Journée internationale contre les MGF : Tchabinandi Kolani Yentcharé lance un appelle aux partenaires

Selon les estimations l’Organisation mondiale de la santé (OMS), entre 130 et 140 millions de jeunes filles et de femmes dans le monde sont victimes des Mutilations génitales féminines (MGF). Tout comme dans la plupart des pays d’Afrique, les MGF sont pratiquées au Togo.

Le taux national dans la tranche d’âge de 0 à 49 ans est passé de 12% en 1996 à 6,9% en 2006 et à 3,9% en 2010.

Dans son message prononcé ce vendredi à l’occasion de la Journée internationale contre les mutilations génitales célébrée le 6 février de chaque année, la ministre de l’Action sociale, de la promotion de la femme et de l’alphabétisation, Tchabinandi Kolani Yentcharé a invité les partenaires du Togo dans cette lutte, à préserver l’intégrité des filles à travers des actions coordonnées, a appris l’Agence de presse Afreepress.

« Malgré les efforts consentis, force est de constater que les jeunes filles et les femmes  continuent par être victimes de MGF. Pour venir à bout de ce fléau, il convient de mettre en œuvre des initiatives coordonnées et systématiques tout en impliquant l’ensemble des communautés sur la question des droits fondamentaux et celle de l’égalité des sexes. Ces initiatives doivent aussi mettre l’accent sur le dialogue social et permettre  aux communautés d’agir elles-mêmes, collectivement, en vue d’éliminer  cette pratique », a indiqué Mme Kolani.

Le Togo, selon elle, est résolument engagé sur la voix de l’éradication des MGF et a soutenu le rendez-vous de la tolérance zéro en 2015. La loi 98-016 portant interdiction des MGF au Togo, prévoit des peines d’emprisonnement allant de 2 mois à 10 ans et des amendes entre 20.000 francs CFA à 1 million de francs CFA. Plusieurs personnes ont déjà fait les frais de cette loi au Togo.

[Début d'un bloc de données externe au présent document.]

(** * modctl model-selection scripts: a shallow embedding

    Embeds [contrib/scripts/select-top-models.py] (the compatibility
    evaluator and the top-model selector) and [scripts/validate_workflow.py]
    (the offline validator) and states their properties.

    Conventions of the embedding.
    - Python values delivered by the hub client or decoded from JSON are
      terms of [pyval]; attribute-bearing objects and dicts are finite maps.
    - Python [str] is [string]; only the ASCII range is case-mapped, and
      the class [\d] of [re] is the ten ASCII digits.
    - Python [float] is idealised as an exact rational ([Q]): no overflow,
      no NaN, no binary rounding.
    - Code that can raise lives in the [result] monad; every [try]/[except]
      of the source is a [try_except] here.
    - [print] calls (diagnostics on stderr) are omitted from the selector;
      the validator's report lines are kept as a list of [event]s. *)

From Stdlib Require Import ZArith QArith String Ascii List Lia.
From stdpp Require Import base option gmap strings list.

Set Warnings "-register-all".

(** ** Python values, exceptions *)

Module Py.

Inductive pyval : Type :=
| PyNone
| PyBool (b : bool)
| PyInt (z : Z)
| PyFloat (q : Q)
| PyStr (s : string)
| PyList (l : list pyval)
| PyDict (d : gmap string pyval)
| PyObj (attrs : gmap string pyval).

Inductive exn : Type :=
| AttributeError
| TypeError
| HubError.

Inductive result (A : Type) : Type :=
| Ok (a : A)
| Raise (e : exn).
Arguments Ok {A} a.
Arguments Raise {A} e.

#[export] Instance result_ret : MRet result := λ A a, Ok a.

#[export] Instance result_bind : MBind result := λ A B f m,
  match m with
  | Ok a => f a
  | Raise e => Raise e
  end.

#[export] Instance result_fmap : FMap result := λ A B f m,
  match m with
  | Ok a => Ok (f a)
  | Raise e => Raise e
  end.

(** [try: body except Exception: handler] *)
Definition try_except {A} (body : result A) (handler : exn → result A) : result A :=
  match body with
  | Ok a => Ok a
  | Raise e => handler e
  end.

Definition returns {A} (m : result A) : Prop := ∃ a, m = Ok a.

(** [bool(v)] *)
Definition truthy (v : pyval) : bool :=
  match v with
  | PyNone => false
  | PyBool b => b
  | PyInt z => negb (z =? 0)%Z
  | PyFloat q => negb (Qeq_bool q 0)
  | PyStr s => negb (String.eqb s "")
  | PyList l => match l with [] => false | _ => true end
  | PyDict d => negb (bool_decide (d = ∅))
  | PyObj _ => true
  end.

(** [hasattr(v, name)] for the attribute names the scripts query
    ([siblings], [size], [rfilename], [config], [tags], [downloads],
    [likes]): none of them exists on the builtin types. *)
Definition hasattr (v : pyval) (name : string) : bool :=
  match v with
  | PyObj attrs => bool_decide (is_Some (attrs !! name))
  | _ => false
  end.

(** [v.name] *)
Definition getattr (v : pyval) (name : string) : result pyval :=
  match v with
  | PyObj attrs =>
      match attrs !! name with
      | Some x => Ok x
      | None => Raise AttributeError
      end
  | _ => Raise AttributeError
  end.

Fixpoint chars (s : string) : list pyval :=
  match s with
  | EmptyString => []
  | String c s' => PyStr (String c EmptyString) :: chars s'
  end.

(** [iter(v)]: the elements a [for] loop or a generator visits.  A dict
    yields its keys, in the enumeration order of the map. *)
Definition iter (v : pyval) : result (list pyval) :=
  match v with
  | PyList l => Ok l
  | PyStr s => Ok (chars s)
  | PyDict d => Ok (PyStr <$> (map_to_list d).*1)
  | _ => Raise TypeError
  end.

(** [acc + v] for a numeric accumulator [acc]. *)
Definition add_num (acc : Q) (v : pyval) : result Q :=
  match v with
  | PyInt z => Ok (acc + inject_Z z)%Q
  | PyFloat q => Ok (acc + q)%Q
  | PyBool b => Ok (acc + (if b then 1 else 0))%Q
  | _ => Raise TypeError
  end.

(** [v == s] for a string literal [s]. *)
Definition eq_str (v : pyval) (s : string) : bool :=
  match v with
  | PyStr t => String.eqb t s
  | _ => false
  end.

(** [v in S] for a set [S] of strings: hashes [v] first. *)
Definition in_str_set (v : pyval) (S : gset string) : result bool :=
  match v with
  | PyStr s => Ok (bool_decide (s ∈ S))
  | PyList _ | PyDict _ => Raise TypeError
  | _ => Ok false
  end.

(** [d.get(key)] *)
Definition dict_get (v : pyval) (key : string) : result pyval :=
  match v with
  | PyDict d => Ok (default PyNone (d !! key))
  | _ => Raise AttributeError
  end.

(** *** Strings *)

Definition lower_ascii (c : ascii) : ascii :=
  let n := nat_of_ascii c in
  if (65 <=? n)%nat && (n <=? 90)%nat then ascii_of_nat (n + 32) else c.

Definition upper_ascii (c : ascii) : ascii :=
  let n := nat_of_ascii c in
  if (97 <=? n)%nat && (n <=? 122)%nat then ascii_of_nat (n - 32) else c.

Fixpoint lower (s : string) : string :=
  match s with
  | EmptyString => EmptyString
  | String c s' => String (lower_ascii c) (lower s')
  end.

Fixpoint upper (s : string) : string :=
  match s with
  | EmptyString => EmptyString
  | String c s' => String (upper_ascii c) (upper s')
  end.

Fixpoint rev_onto (s acc : string) : string :=
  match s with
  | EmptyString => acc
  | String c s' => rev_onto s' (String c acc)
  end.

Definition srev (s : string) : string := rev_onto s EmptyString.

(** [s.startswith(p)] *)
Fixpoint startswith (s p : string) : bool :=
  match p, s with
  | EmptyString, _ => true
  | String a p', String b s' => Ascii.eqb a b && startswith s' p'
  | String _ _, EmptyString => false
  end.

(** [s.endswith(suffix)] *)
Definition endswith (s suffix : string) : bool :=
  startswith (srev s) (srev suffix).

(** [sub in s] *)
Fixpoint contains (sub s : string) : bool :=
  startswith s sub ||
  match s with
  | EmptyString => false
  | String _ s' => contains sub s'
  end.

(** [s.replace(a, b)] for single characters. *)
Fixpoint replace_char (a b : ascii) (s : string) : string :=
  match s with
  | EmptyString => EmptyString
  | String c s' => String (if Ascii.eqb c a then b else c) (replace_char a b s')
  end.

(** *** Floats (idealised) *)

(** [round(x)] to an integer, ties to even. *)
Definition round_half_even (q : Q) : Z :=
  let n := Qnum q in
  let d := Zpos (Qden q) in
  let fl := (n / d)%Z in
  let r := (n mod d)%Z in
  match (2 * r ?= d)%Z with
  | Lt => fl
  | Gt => (fl + 1)%Z
  | Eq => if Z.even fl then fl else (fl + 1)%Z
  end.

(** [round(x, 2)] *)
Definition round2 (q : Q) : Q := Qmake (round_half_even (q * 100)) 100.

End Py.

Import Py.

(** ** Regular expressions: the fragment of [re] the patterns use

    Backtracking matcher with greedy quantifiers over character classes and
    one capturing group, in continuation-passing style.  The continuation
    receives the unread input and the text captured so far. *)

Module Re.

Inductive regex : Type :=
| Chr (p : ascii → bool)          (* one character of a class *)
| Opt (p : ascii → bool)          (* [c?] *)
| Star (p : ascii → bool)         (* [c*] *)
| Plus (p : ascii → bool)         (* [c+] *)
| Seq (r1 r2 : regex)
| Group (r : regex).              (* [( ... )], group 1 *)

Definition first_some {A} (x y : option A) : option A :=
  match x with
  | Some a => Some a
  | None => y
  end.

(** Greedy [c*]: take a character if possible, give it back on failure. *)
Fixpoint star {A} (p : ascii → bool) (s : string) (k : string → option A) : option A :=
  match s with
  | String c s' => if p c then first_some (star p s' k) (k s) else k s
  | EmptyString => k s
  end.

(** The first [n] characters of [s]. *)
Fixpoint take_str (n : nat) (s : string) : string :=
  match n, s with
  | S n', String c s' => String c (take_str n' s')
  | _, _ => EmptyString
  end.

Definition consumed (s rest : string) : string :=
  take_str (String.length s - String.length rest) s.

Fixpoint matches {A} (r : regex) (s : string) (cap : option string)
    (k : string → option string → option A) : option A :=
  match r with
  | Chr p =>
      match s with
      | String c s' => if p c then k s' cap else None
      | EmptyString => None
      end
  | Opt p =>
      match s with
      | String c s' => if p c then first_some (k s' cap) (k s cap) else k s cap
      | EmptyString => k s cap
      end
  | Star p => star p s (λ rest, k rest cap)
  | Plus p =>
      match s with
      | String c s' => if p c then star p s' (λ rest, k rest cap) else None
      | EmptyString => None
      end
  | Seq r1 r2 => matches r1 s cap (λ rest cap', matches r2 rest cap' k)
  | Group r' => matches r' s cap (λ rest _, k rest (Some (consumed s rest)))
  end.

(** [re.match(r, s)]: the text of group 1 when [r] matches a prefix of [s]. *)
Definition match_here (r : regex) (s : string) : option (option string) :=
  matches r s None (λ _ cap, Some cap).

(** [re.search(r, s)]: leftmost match; the result is [m.group(1)]. *)
Fixpoint search (r : regex) (s : string) : option (option string) :=
  first_some (match_here r s)
    match s with
    | EmptyString => None
    | String _ s' => search r s'
    end.

Definition digit (c : ascii) : bool :=
  let n := nat_of_ascii c in (48 <=? n)%nat && (n <=? 57)%nat.

Definition is_char (a : ascii) (c : ascii) : bool := Ascii.eqb c a.

Definition one_of (a b : ascii) (c : ascii) : bool := Ascii.eqb c a || Ascii.eqb c b.

End Re.

(** ** contrib/scripts/select-top-models.py *)

Module Selector.

Definition SUPPORTED_FORMATS : list string :=
  ["safetensors"; "gguf"; "bin"; "pt"; "pth"; "onnx"].

(** [KNOWN_FAMILIES] is a Python [set]: membership does not depend on any
    order, iteration does (see [detect_family]). *)
Definition KNOWN_FAMILIES : gset string :=
  {[ "llama"; "qwen"; "qwen2"; "qwen3"; "mistral"; "phi"; "gpt2"; "gpt_neo";
     "gpt_neox"; "bloom"; "opt"; "falcon"; "mpt"; "stablelm" ]}.

(** The hub client: [api.model_info(model_id, files_metadata=True)] and the
    ids of the models that [api.list_models(filter, sort, direction=-1,
    limit)] streams, in rank order. *)
Record HfApi : Type := {
  model_info : string → result pyval;
  list_models : option string → string → Z → list string;
}.

(** [hasattr(v, name) and v.name] as a condition. *)
Definition has_truthy (v : pyval) (name : string) : result bool :=
  if hasattr v name then x ← getattr v name; mret (truthy x) else mret false.

(** [s.lower()] on an arbitrary value. *)
Definition str_lower (v : pyval) : result string :=
  match v with
  | PyStr s => Ok (lower s)
  | _ => Raise AttributeError
  end.

(** *** get_model_size_gb *)

Fixpoint sum_sizes (files : list pyval) (total_size : Q) : result Q :=
  match files with
  | [] => Ok total_size
  | file :: rest =>
      c ← has_truthy file "size";
      if c : bool then
        sz ← getattr file "size";
        total_size' ← add_num total_size sz;
        sum_sizes rest total_size'
      else sum_sizes rest total_size
  end.

Definition get_model_size_gb_body (model_info : pyval) : result Q :=
  c ← has_truthy model_info "siblings";
  total_size ← (if c : bool then
                   siblings ← getattr model_info "siblings";
                   files ← iter siblings;
                   sum_sizes files 0%Q
                 else Ok 0%Q);
  Ok (total_size / inject_Z (1024 ^ 3))%Q.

Selon la ministre, l’intervention est systématiquement traumatisante et provoque des saignements importants et des problèmes de santé tels que des kystes, des infections, l’infertilité, des complications à l’accouchement ou des risques plus élevés de décès chez le nouveau-né. « La pratique des MGF renforce la prédisposition au VIH/Sida, à l’hépatite et à d’autres maladies transmissibles par le sang », a-t-elle ajouté.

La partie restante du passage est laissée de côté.